2014-07-29

DDD meeting, day 2

On the second day of the Moore Foundation meeting, I gave my talk (about flexible models for exoplanet populations, exoplanet transits, and exoplanet-discovering hardware calibration). After my talk, I had a great conversation with Emmanuel Candès (Stanford), who asked me very detailed questions about my prior beliefs. I realized in the conversation that I have been violating all my own rules: I have been setting my prior beliefs about hyper-parameters in the space of the hyper-parameters and not in the space of the data. That is, you can only assess the influence and consistency of the prior pdf (consistency with your actual beliefs) by flowing the prior through the probabilistic model and generating data from it. I bet if I did that for some of the problems I was showing, I would find that my priors are absurd. This is a great rule, which I often say to others but don't do myself: Always sample data from your prior (not just parameters). This is a rule for Bayes but also a rule for those of us who eschew realism! More generally, Candès's expressed the view that priors should derive from data—prior data—a view with which I agree deeply. Unfortunately, when it comes to exoplanet populations, there really aren't any prior data to speak of.

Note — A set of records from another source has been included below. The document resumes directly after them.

(* ===== verification/Refcount.v ===== *)
(** * Reference counting

    The second half of [phantom/vm/gc.c]: [ref_inc_p], [ref_dec_p],
    [ref_saturate_p] and the recursive release of an object whose count
    reached zero, with the per-class reference iterators [pvm_gc_iter_*] of
    [phantom/vm/create.c] and [phantom/vm/stacks.c] both it and the collector
    call.

    An iterator is modelled by the list of references it passes to its
    callback, in order.  The configuration is the one of
    [include/kernel/config.h]: [COMPILE_WEAKREF] and
    [VM_UNMAP_UNUSED_OBJECTS] are 0, so [gc_clear_weakrefs] and
    [pvm_collapse_free] have empty bodies. *)

From S2P Require Import Prelude Heap.

(** ** Iterators over the references of an internal object *)

Definition refs_if (o : pvm_object) : list pvm_object :=
  if data o =? 0 then [] else [o].

Definition pvm_gc_iter_class (d : data_area) : option (list pvm_object) :=
  c ← as_class d;
  Some [object_default_interface c; class_name c; class_parent c; static_vars c;
        ip2line_maps c; method_names c; field_names c].

Definition pvm_gc_iter_array (d : data_area) : option (list pvm_object) :=
  a ← as_array d; Some (refs_if (page a)).

Definition pvm_gc_iter_page (o : pvm_object_storage) : option (list pvm_object) :=
  as_slots (da_po_limit o) (da o).

Definition pvm_gc_iter_thread (d : data_area) : option (list pvm_object) :=
  t ← as_thread d; Some [call_frame t; owner t; environment t].

Definition pvm_gc_iter_call_frame (d : data_area) : option (list pvm_object) :=
  f ← as_frame d;
  Some [cf_this_object f; cf_prev f; cf_istack f; cf_ostack f; cf_estack f].

Definition pvm_gc_iter_istack (d : data_area) : option (list pvm_object) :=
  match d with
  | DA_zero => Some []
  | DA_istack s => Some (refs_if (st_next (common s)))
  | _ => None
  end.

(** The first [free_cell_ptr] cells, which must exist. *)
Definition used_cells {A} (s : stack_da A) : option (list A) :=
  let n := free_cell_ptr (common s) in
  if (0 <=? n) && (n <=? Z.of_nat (length (cells s)))
  then Some (take (Z.to_nat n) (cells s)) else None.

Definition pvm_gc_iter_ostack (d : data_area) : option (list pvm_object) :=
  match d with
  | DA_zero => Some []
  | DA_ostack s => l ← used_cells s; Some (l ++ refs_if (st_next (common s)))
  | _ => None
  end.
(* ===== verification/Alloc.v ===== *)
(** The object allocator ([phantom/vm/alloc.c]).

    The object space is cut into five arenas; each arena is tiled with blocks,
    allocated or free, that start with an object header and whose [exact_size]
    leads to the next block.  A block start is a key of the heap map: when free
    blocks are merged the headers swallowed by the merge stop being objects and
    are removed from the map, and when a block is split the header written in
    its middle is added.  [vm_alloc_mutex] makes these functions sequential. *)

From S2P Require Import Prelude Heap Refcount.

Definition ARENAS : nat := 5.
Definition percent_a : list Z := [15; 15; 2; 28; 40].
Definition PVM_MIN_FRAGMENT_SIZE : Z := sizeof_storage + 4.

(** ** Choice of arena and size *)

Definition find_arena (size flags : Z) (saturated : bool) : Z :=
  if flag flags (Z.lor PHANTOM_OBJECT_STORAGE_FLAG_IS_CALL_FRAME
                       PHANTOM_OBJECT_STORAGE_FLAG_IS_STACK_FRAME) then 1
  else if flag flags PHANTOM_OBJECT_STORAGE_FLAG_IS_INT then 2
  else if saturated then 0
  else if flag flags (Z.lor (Z.lor PHANTOM_OBJECT_STORAGE_FLAG_IS_CODE
                                   PHANTOM_OBJECT_STORAGE_FLAG_IS_CLASS)
                            PHANTOM_OBJECT_STORAGE_FLAG_IS_INTERFACE) then 0
  else if size <? 1000 then 3
  else 4.

Definition find_arena_by_address (memaddr : Z) : M vm Z :=
  s ← get;
  (fix loop (i : nat) (st en : list Z) : M vm Z :=
     match st, en with
     | a :: st', e :: en' =>
         if (a <=? memaddr) && (memaddr <? e) then mret (Z.of_nat i) else loop (S i) st' en'
     | _, _ => panic "arena not found for addr"
     end) 0%nat (start_a s) (end_a s).

Definition round_size (size : Z) : Z := u32 ((u32 (size - 1) / 4 + 1) * 4).

(** ** Start up *)

(** The loop of [init_arenas]: start and end of each arena from [cur] on. *)
Fixpoint cut_arenas (percents : list Z) (cur size : Z) : list Z * list Z :=
  match percents with
  | [] => ([], [])
  | p :: rest =>
      let next := u32 (cur + u32 (size / 400 * p * 4)) in
      let '(st, en) := cut_arenas rest next size in
      (cur :: st, next :: en)
  end.

Definition init_arenas (space_start size : Z) : M vm unit :=
  let space_end := u32 (space_start + size) in
  let '(st, en) := cut_arenas percent_a space_start size in
  assert_ (fold_right Z.add 0 percent_a =? 100) "percent_100 == 100";;
  modify (set_arenas space_start space_end st (<[(ARENAS - 1)%nat := space_end]> en) st).

Definition pvm_alloc_init (space_start size : Z) : M vm unit :=
  assert_ (negb (space_start =? 0)) "_pvm_object_space_start != 0";;
  assert_ (0 <? size) "size > 0";;
  init_arenas space_start size.

(** ** Headers *)

Definition write_header (op : Z) (h : alloc_header) : M vm unit :=
  s ← get;
  store op (set_ah h (default blank_storage (heap s !! op))).

Definition init_object_header (op size : Z) : M vm unit :=
  assert_ (sizeof_storage <=? size) "size >= sizeof(pvm_object_storage_t)";;
  write_header op (mkAH PVM_OBJECT_START_MARKER 1 PVM_OBJECT_AH_ALLOCATOR_FLAG_ALLOCATED 0 size).

Definition init_free_object_header (op size : Z) : M vm unit :=
  assert_ (sizeof_storage <=? size) "size >= sizeof(pvm_object_storage_t)";;
  write_header op (mkAH PVM_OBJECT_START_MARKER 0 PVM_OBJECT_AH_ALLOCATOR_FLAG_FREE 0 size).

Definition pvm_alloc_clear_mem : M vm unit :=
  s ← get;
  assert_ (negb (pvm_object_space_start s =? 0)) "pvm_object_space_start != 0";;
  for_each (fun se => init_free_object_header se.1 (u32 (se.2 - se.1)))
    (zip (start_a s) (end_a s)).

(** ** Splitting and merging *)

Definition alloc_eat_some (op size : Z) : M vm Z :=
  o ← load op;
  assert_ (object_start_marker (_ah o) =? PVM_OBJECT_START_MARKER) "marker";;
  assert_ (alloc_flags (_ah o) =? PVM_OBJECT_AH_ALLOCATOR_FLAG_FREE) "free";;
  assert_ (size <=? exact_size (_ah o)) "op->_ah.exact_size >= size";;
  let surplus := u32 (exact_size (_ah o) - size) in
  if surplus <? PVM_MIN_FRAGMENT_SIZE then
    init_object_header op (exact_size (_ah o));;
    mret op
  else
    init_object_header op size;;
    init_free_object_header (u32 (op + size)) surplus;;
    mret op.

(** The [do while(1)] of [alloc_collapse_with_next_free]: the size of the run of
    free blocks that starts at [op]. *)
Fixpoint collapse_loop (fuel : nat) (op size need_size en : Z) : M vm Z :=
  match fuel with
  | O => diverge
  | S fuel' =>
      let o := u32 (op + size) in
      if o <? en then
        opppa ← load o;
        if (alloc_flags (_ah opppa) =? PVM_OBJECT_AH_ALLOCATOR_FLAG_FREE)
           && (size <? u32 (need_size * 32))
        then collapse_loop fuel' op (u32 (size + exact_size (_ah opppa))) need_size en
        else mret size
      else mret size
  end.

(** The headers strictly inside the merged block are no objects any more. *)
Definition swallow (op size : Z) (s : vm) : vm :=
  set_heap (filter (fun ko => ~ (op < ko.1 < op + size)) (heap s)) s.

Definition alloc_collapse_with_next_free (op need_size en : Z) : M vm unit :=
  o ← load op;
  assert_ (object_start_marker (_ah o) =? PVM_OBJECT_START_MARKER) "marker";;
  assert_ (alloc_flags (_ah o) =? PVM_OBJECT_AH_ALLOCATOR_FLAG_FREE) "free";;
  s ← get;
  size ← collapse_loop (S (size (heap s))) op (exact_size (_ah o)) need_size en;
  if exact_size (_ah o) <? size then
    modify (swallow op size);;
    init_free_object_header op size
  else mret tt.

Definition alloc_wrap_to_next_object (op st en wrap : Z) : M vm (Z * Z) :=
  h ← load op;
  assert_ (object_start_marker (_ah h) =? PVM_OBJECT_START_MARKER) "marker";;
  let o := u32 (op + exact_size (_ah h)) in
  if en <=? o then
    assert_ (o <=? en) "o <= end";;
    mret (st, wrap + 1)
  else mret (o, wrap).

(** ** Searching *)

(** The loop of [pvm_find]: the block found and the wrap count, or null. *)
Fixpoint pvm_find_loop (fuel : nat) (size st en wrap curr : Z) : M vm (option (Z * Z)) :=
  match fuel with
  | O => diverge
  | S fuel' =>
      if 1 <? wrap then mret None else
      o ← load curr;
      if flag (alloc_flags (_ah o)) PVM_OBJECT_AH_ALLOCATOR_FLAG_ALLOCATED then
        '(next, wrap') ← alloc_wrap_to_next_object curr st en wrap;
        pvm_find_loop fuel' size st en wrap' next
      else
        (if negb (alloc_flags (_ah o) =? PVM_OBJECT_AH_ALLOCATOR_FLAG_FREE)
         then refzero_process_children ref_dec_p curr else mret tt);;
        o ← load curr;
        assert_ (alloc_flags (_ah o) =? PVM_OBJECT_AH_ALLOCATOR_FLAG_FREE) "free";;
        (if exact_size (_ah o) <? size
         then alloc_collapse_with_next_free curr size en else mret tt);;
        o ← load curr;
        if exact_size (_ah o) <? size then
          '(next, wrap') ← alloc_wrap_to_next_object curr st en wrap;
          pvm_find_loop fuel' size st en wrap' next
        else
          result ← alloc_eat_some curr size;
          mret (Some (result, wrap))
  end.

(** Every block is visited at most twice. *)
Definition pvm_find (size arena : Z) : M vm (option Z) :=
  s ← get;
  st ← some_or_fault (start_a s !!z arena) "start_a";
  en ← some_or_fault (end_a s !!z arena) "end_a";
  curr ← some_or_fault (curr_a s !!z arena) "curr_a";
  r ← pvm_find_loop (2 * base.size (heap s) + 3) size st en 0 curr;
  match r with
  | None => mret None
  | Some (result, wrap) =>
      '(next, _) ← alloc_wrap_to_next_object result st en wrap;
      c ← gets curr_a;
      c' ← some_or_fault (insertZ arena next c) "curr_a";
      modify (set_curr_a c');;
      mret (Some result)
  end.

(** Garbage collection from here is disabled: one attempt. *)
Definition pool_alloc (size arena : Z) : M vm (option Z) := pvm_find size arena.

Definition oom : string := "out of persistent mem".

(** The second half of [pvm_object_alloc], with the block found. *)
Definition object_alloc_init (data_area_size flags : Z) (saturated : bool) (p : Z) : M vm Z :=
  update p (set_size_flags data_area_size flags);;
  (if saturated then ref_saturate_p p else mret tt);;
  o ← load p;
  (* memset( data->da, 0, data_area_size ) *)
  (if sizeof_storage + data_area_size <=? exact_size (_ah o)
   then update p (set_da DA_zero) else fault "memset past the block");;
  mret p.

Definition pvm_object_alloc (data_area_size flags : Z) (saturated : bool) : M vm Z :=
  let size := u32 (sizeof_storage + data_area_size) in
  let arena := find_arena size flags saturated in
  let size := round_size size in
  d ← pool_alloc size arena;
  match d with
  | None => panic oom
  | Some p => object_alloc_init data_area_size flags saturated p
  end.

(** ** Checks *)

Definition pvm_alloc_is_object (o : pvm_object_storage) : bool :=
  object_start_marker (_ah o) =? PVM_OBJECT_START_MARKER.

Definition pvm_alloc_is_free_object (o : pvm_object_storage) : bool :=
  (object_start_marker (_ah o) =? PVM_OBJECT_START_MARKER) &&
  (alloc_flags (_ah o) =? PVM_OBJECT_AH_ALLOCATOR_FLAG_FREE).

Definition pvm_object_is_allocated_light (o : pvm_object_storage) : bool :=
  (object_start_marker (_ah o) =? PVM_OBJECT_START_MARKER) &&
  flag (alloc_flags (_ah o)) PVM_OBJECT_AH_ALLOCATOR_FLAG_ALLOCATED.

Definition pvm_object_is_allocated (space_end p : Z) (o : pvm_object_storage) : bool :=
  (object_start_marker (_ah o) =? PVM_OBJECT_START_MARKER) &&
  flag (alloc_flags (_ah o)) PVM_OBJECT_AH_ALLOCATOR_FLAG_ALLOCATED &&
  (0 <? refCount (_ah o)) &&
  (u32 (_da_size o + sizeof_storage) <=? exact_size (_ah o)) &&
  (exact_size (_ah o) <? u32 (_da_size o + sizeof_storage + PVM_MIN_FRAGMENT_SIZE)) &&
  (exact_size (_ah o) <=? u32 (space_end - p)).

Definition pvm_object_is_allocated_assert (p : Z) : M vm unit :=
  o ← load p;
  s ← get;
  assert_ (object_start_marker (_ah o) =? PVM_OBJECT_START_MARKER) "marker";;
  assert_ (flag (alloc_flags (_ah o)) PVM_OBJECT_AH_ALLOCATOR_FLAG_ALLOCATED) "allocated";;
  assert_ (0 <? refCount (_ah o)) "refCount > 0";;
  assert_ (u32 (_da_size o + sizeof_storage) <=? exact_size (_ah o)) "size, low";;
  assert_ (exact_size (_ah o) <? u32 (_da_size o + sizeof_storage + PVM_MIN_FRAGMENT_SIZE))
    "size, high";;
  assert_ (exact_size (_ah o) <=? u32 (pvm_object_space_end s - p)) "size, end".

There were many excellent talks again today; again this is an incomplete set of highlights for me: Titus Brown (MSU) explained his work on developing infrastructure for biology and bioinformatics. He made a number of comments about getting customer (or user) stories right and developing with the current customer in mind. These resonated for me in my experiences of software development. He also said that his teaching and workshops and outreach are self-interested: They feed back deep and valuable information about the customer. Jeffrey Heer (UW) said similar things about his development of DataWrangler, d3.js, and other data visualization tools. (d3.js is github's fourth most popular repository!) He showed some beautiful visualizations. Heer's demo of DataWrangler simply blew away the crowd, and there were questions about it for the rest of the day.

Carl Kingsford (CMU) caused me (and others) to gasp when he said that the Sequence Read Archive of biological sequences cannot be searched by sequence. It turns out that searching for strings in enormous corpuses of strings is actually a very hard problem (who knew?). He is using a new structure called a Bloom Filter Tree, in which k-mers (length-k subsections) are stored in the nodes and the leaves contain the data sets that contain those k-mers. It is very clever and filled with all the lovely engineering issues that the Astrometry.net data structures were filled with lo so many years ago. Kingsford focuses on writing careful code, so the combination of clever data structures and well written code gets him orders of magnitude speed-ups over the competition.

Causal inference was an explicit or implicit component of many of the talks today. For example, Matthew Stephens (Chicago) is using natural genetic variations as a "randomized experiment" to infer gene expression and function. Laurel Larson (Berkeley) is looking for precursor events and predictors for abrupt ecological changes; since her work is being used to trigger interventions, she requires a causal model.

Blair Sullivan (NC State) spoke about performing inferences with provable properties on graphs. She noted that most interesting problems are NP hard on arbitrary graphs, but become easier on graphs that can be embedded (without crossing the edges) on a planar or low-genus space. This was surprising to me, but apparently the explanation is simple: Planar graphs are much more likely to have small sets of vertices that split the graph into disconnected sub-graphs. Another surprising thing to me is that "motif counting" (which I think is searching for identical subgraphs within a graph) is very hard; it can only be done exactly and in general for very small subgraphs (six-ish nodes).

The day ended with Laura Waller (Berkeley) talking about innovative imaging systems for microscopy, including light-field cameras, and then a general set of cameras that do non-degenerate illumination sequences and infer many properties beyond single-plane intensity measurements. She showed some very impressive demonstrations of light-field inferences with her systems, which are sophisticated, but built with inexpensive hardware. Her work has a lot of conceptual overlap with astronomy, in the areas of adaptive optics and imaging with non-degenerate masks.